Opening one’s self to other’s views and opinions. I’m writing this as I contemplate posting a doodle to facebook. It’s a doodle of wavy lines from which my daughter sees mermaid hair. For me, it was just a moment of letting go and letting whatever flow out of me. Now all I see is mermaid hair.

I’m a writer. I’m writing this and am letting you into my thoughts and opinions. In a very true sense, opening myself up to criticism and, dare I even think it, praise. All writers do and we know it’s a difficult exposure.

The, now do I really dare say—artist, in me has never seen the light of day. I rarely show hubby my drawings/sketching/doodles. Twenty-two years married and I think I can count on one hand the number of times I’ve shared. I believe two hands would cover how many times my parents have seen them.

However, and this is how my mind runs through rambling thoughts, I haven’t hesitate to share my photography. Now in this moment of fear and doubt, I realize my photos are very much an extension of me and how I see the world around me.

Same for the music in me. My guitar sits just over there. I do pick it up and play…nothing like a real guitarist plays, just stroking to my own pulse…I like that word better than rhythm.

The pulse which flows through me. Yeah, that fits. At least today it fits, tomorrow, who knows I change like the air around me.

Okay, back on track before you think I’m more flighty and airy than you might already.

I think too much. I’m in my head too much. I allow “other’s opinions” direct me too much. Worse, I allow myself to compare what I can do to what they do, way too much.

If I want my daughter to freely express herself then maybe I should walk through the door we open for her, too.

Here goes…

8 thoughts on “Creativity – Do I Dare”

  1. Lady Chris

    Remember – you should probably ignore me on this. After all – I'm an Idiot :-P.
    You're a you.
    Heck – you're damn good at being a you.
    In fact, you're so damn good at being a you, everybody else gave up on the idea of being you before they were even born. So you're the only one there is :-).
    And it's funny, this being a 'you' thing. Because we all do it (some – like you – better than others). But we often manage to do it without really knowing what we're doing. What this 'you' is.
    It's OK. There is a point here. Really :-P.
    When we talk about 'opening ourselves up', about 'putting ourselves out there' – we may know even less about the thing we're trying to put on display than others. Because we only really 'put us out there' when we stop thinking about it, stop trying to make it happen – and just let it. Happen, I mean :-).
    There comes a point in learning anything when you stop having to think about how to do it – and it just happens.
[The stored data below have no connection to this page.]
(* ===== verification/Progress.v ===== *)
(** What the translator does on the programs it should accept, and where its
    machine integers end. *)
From S2P Require Import Prelude Text Externs Consts Context Helpers Idents Let Node Translate Tree Lazyness Keeps Traversal Termination Safety JsAst Compile Refine RefineNode Accept.
Local Open Scope nix2js_scope.

Section progress.
Context `{Rnix, Linetrack, Vlq, SerdeJson, StdSort}.
Context `{!RnixLaws, !LinetrackLaws, !VlqLaws, !StdSortLaws}.

(** C3. Every program that should be translated is, and no other: on a source
    with a well-formed tree, whose code stays below 4 GiB, [translate] returns
    code if and only if the parser reports no error and the program is accepted
    by the static semantics: no part of a construct is missing, every number is
    representable, and every identifier is bound around its use, global, or
    inside of a [with]. *)
Theorem translate_accepts fuel s inp_name :
  let root := snd (rnix_parse s) in
  (Z.of_nat (String.length s) < i64_max)%Z →
  node_size root < fuel →
  everywhere (node_safe s) root →
  ¬ exhausted (snd (translate_node fuel (mksctx Nothing Want) root (initial_context s))) →
  (∃ js map, translate fuel s inp_name = Ok (js, map))
  ↔ fst (rnix_parse s) = [] ∧ accepts fuel (DFL_VARS.*1) false root = true.
Proof.
  intros root Hs Hf Hn Hex. subst root.
  pose proof (compile_accepts fuel (mkEnv s DFL_VARS 0) (mksctx Nothing Want) (snd (rnix_parse s))) as Hacc.
  split.
  - intros (js & map & Ht). pose proof Ht as Hc. apply translate_code in Hc as (e & He & _).
    rewrite He in Hacc. split; [|by symmetry]. unfold translate in Ht. by destruct (rnix_parse s) as [[|]].
  - intros [Herr Ha]. unfold translate. destruct (rnix_parse s) as [errs root]; simpl in *. subst errs.
    pose proof (translate_node_safe fuel s root Hs Hf Hn) as Hsafe.
    pose proof (translate_root_prints fuel s root) as Hp. cbv zeta in Hp.
    assert (succeeds (compile fuel (mkEnv s DFL_VARS 0) (mksctx Nothing Want) root) = true) as Hok
      by (rewrite Hacc; exact Ha).
    destruct (compile _ _ _ _) as [e|?|?|]; [|done..].
    destruct (translate_node _ _ _ _) as [[u|?|?|] c]; simpl in *; [|done|by destruct (Hex Hsafe)|done].
    destruct Hsafe as (_ & _ & _ & _ & Hm).
    rewrite ascii_is_utf8; [by do 2 eexists|].
    eapply str_forall_impl; [apply is_mapping_char_ascii|done].
Qed.

(** ** Machine integers *)

Lemma try_i64_ok n (c : Context) : (0 ≤ n ≤ i64_max)%Z → try_i64 n c = (Ok n, c).
Proof. intros [? ?]. unfold try_i64, i64_min. by rewrite !(proj2 (Z.leb_le _ _)) by lia. Qed.

Lemma i64_sub_ok a b (c : Context) :
  (0 ≤ a ≤ i64_max)%Z → (0 ≤ b ≤ i64_max)%Z → i64_sub a b c = (Ok (a - b)%Z, c).
Proof.
  intros [? ?] [? ?]. unfold i64_sub, i64_min, i64_max in *. by rewrite !(proj2 (Z.leb_le _ _)) by lia.
Qed.

Lemma try_u32_cases n (c : Context) :
  (0 ≤ n)%Z →
  (n ≤ u32_max)%Z ∧ try_u32 n c = (Ok n, c)
  ∨ (u32_max < n)%Z ∧ ∃ msg, try_u32 n c = (Panic msg, c).
Proof.
  intros Hn. unfold try_u32. rewrite (proj2 (Z.leb_le 0 n)) by done. simpl.
  destruct (Z.leb_spec n u32_max); [by left|right]. split; [done|by eexists].
Qed.

(** The advance in the generated code that the next segment would have. *)
Definition advance (c : Context) : option (Z * Z) :=
  fst (PosTracker_update (lp_dst c) (acc c) (String.length (acc c))).

Definition advance_fits (a : option (Z * Z)) : Prop :=
  match a with Some (l, p) => (l ≤ u32_max ∧ p ≤ u32_max)%Z | None => True end.

(** C23. The machine integers of [snapshot_pos]: on a source of less than 2^63
    bytes the conversions of the source coordinates to [i64] and their
    differences never overflow.  The only panic is the conversion of the advance
    in the generated code to [u32]: it happens exactly when the line or the
    column is 2^32 or more, so never before the code has 4 GiB; in every other
    case a result is returned, and [None] exactly when the tracker reports no
    advance. *)
Theorem snapshot_pos_overflow s pos c :
  (Z.of_nat (String.length s) < i64_max)%Z → pos ≤ String.length s → safe s c →
  match fst (snapshot_pos pos c) with
  | Ok r => advance_fits (advance c) ∧ (r = None ↔ advance c = None)
  | Panic _ => ¬ advance_fits (advance c) ∧ (2 ^ 32 ≤ Z.of_nat (String.length (acc c)))%Z
  | _ => False
  end.
Proof.
  intros Hs Hpos (Hi & Hlc & Hl1 & Hl2 & Hm).
  pose proof (LineCache_run_position s _ pos Hlc Hpos) as Hp.
  pose proof (position_of_bound s pos Hpos) as [Hb1 Hb2]. rewrite <- Hp in Hb1, Hb2.
  pose proof (PosTracker_update_bound (lp_dst c) (acc c) (String.length (acc c))) as Hupd.
  unfold advance, snapshot_pos, line_cache_run, bind, gets, modify.
  destruct (LineCache_run (line_cache c) pos) as [[sl sc] lc]. simpl in *.
  pose proof (within_i64 s _ Hs Hb1). pose proof (within_i64 s _ Hs Hb2).
  pose proof (within_i64 s _ Hs Hl1). pose proof (within_i64 s _ Hs Hl2).
  rewrite !try_i64_ok, !i64_sub_ok, !try_i64_ok, !i64_sub_ok by done. simpl.
  destruct (PosTracker_update _ _ _) as [[[l p]|] dst]; simpl in *; [|done].
  destruct (Hupd l p) as [[??] [??]]; [lia|done|].
  destruct (try_u32_cases l (set_line_cache lc c)) as [[Hl ->]|[Hl [msg ->]]]; [done| |].
  destruct (try_u32_cases p (set_line_cache lc c)) as [[Hr ->]|[Hr [msg ->]]]; [done| |].
  - repeat (case_match; simplify_eq/=; try done).
  - split; [intros []; lia|unfold u32_max in *; lia].
  - split; [intros []; lia|unfold u32_max in *; lia].
Qed.
End progress.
It's 'there'. You do it without conscious thought. And you're damn good at it already :-). In the exchanges we've had, I think I've seen more of you in the casual one-liners than the deep-screeds. Of course, that's mostly because the deep screeds consist mostly of 'now go away and bloody change this. Or else. Remember Vladivostok!' :-).
    You're a you. You're the best you there is. And the best times I've seen it were some of the most unconscious :-).

    Declaration of Interest: I have had the honour and delight of Ms Speakman as my Content Editor one and a half times (because one of them is still in progress :-P). And she hasn't even killed me yet! Well. There was that time in Vladivostok – but we don't talk about that :-).

    The Idiot

  2. Isn't it wonderful how we find ourselves doing things to show our children how to become more than we ever dared and end up helping ourselves in the process?

  3. Chris, you go Girl! Beautiful mermaid hair and you are beautiful too. We all are inspired to be the heroes our children know we are.

    Hugs
    nancy

  4. Chris, I'm glad you're able to put yourself out there for your daughter and for yourself. One of these days, I intend to pick up my crayons again 🙂

    My daughter is now the artist in the family, although I recall sitting and drawing with her when she was younger. She often got frustrated and wanted to know why she couldn't draw as good as I did. Now I look at her paintings and my silly doodles, and I know our time drawing together gave her the confidence to pursue her dreams.

    You're a great mom! Thanks for sharing.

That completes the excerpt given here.